As Mark Poster points out, technologies of the second media differentiate themselves from the first media age. Whereas the first media age was defined as having few producers disseminating to a large number of consumers, the second media age is defined as having multiple producers and consumers. The obvious example of the second media age in practice, with multiple producers and consumers, is the Internet. I mention this because of the recent events in Burma and the important role of media technology.
One of the crucial struggles, apart from the protests, is the dissemination of information, pictures, and videos. It is through these that the people of Burma can hope to provide 'real time' coverage of what is occurring. While it is estimated that under 1% of Burma's population have access to the Internet, which is also censored, the cyber-bloggers of Burma have been able to exploit loopholes. The BBC website has an article on this practice here.

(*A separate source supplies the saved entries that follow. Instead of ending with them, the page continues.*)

(** The value that the rows [R] hold under the labels [k]; NaN if none. *)
Definition value_at (m : frame) (col : name) (R : list row) (k : list scalar) : scalar :=
  match find_row m col R k with
  | Some r => cell m r VALUE_COLUMN
  | None => Num NaN
  end.

Definition id_rows (m : frame) (col : name) (v : scalar) : list row :=
  filter (fun r => py_eq (cell m r col) v) (rows m).

Definition other_rows (m : frame) (col : name) (v : scalar) : list row :=
  filter (fun r => negb (py_eq (cell m r col) v)) (rows m).

(** The two operands of the subtraction when [minuend_id] is given. *)
Definition left_operand (m : frame) (col : name) (R : list row) : frame :=
  mkframe (difference_index m col) [VALUE_COLUMN]
    (map (fun r => mkrow (match_key m col r) [cell m r VALUE_COLUMN]) R).

Definition right_operand (m : frame) (col : name) (R : list row) : frame :=
  mkframe (difference_index m col ++ [col]) [VALUE_COLUMN]
    (map (fun r => mkrow (match_key m col r ++ [cell m r col]) [cell m r VALUE_COLUMN]) R).

(** The rows subtracted when [minuend_id] is given. *)
Definition subtrahend_rows (m : frame) (col : name) (mid : scalar) (sid : option scalar)
  : list row :=
  match sid with
  | Some s => id_rows m col s
  | None => other_rows m col mid
  end.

However, the Burma Junta have realised that the flow of information reaching the outside world is going to be a problem, and I recently heard they are closing down Internet cafes. The other problem, as Mark Poster discusses in his recent book, is that the Internet is not immaterial, and a lot of material technology is required for access to the WWW (phonelines, mobiles, PCs...).
It was even report on the 18th September that the Junta cut off mobile phone service to foreign reporters, which can be read here.
At present, I don't have much to say, but only wanted to bring attention to the significance of the medium in Burma, which I will certainly be paying attention to find how it plays out.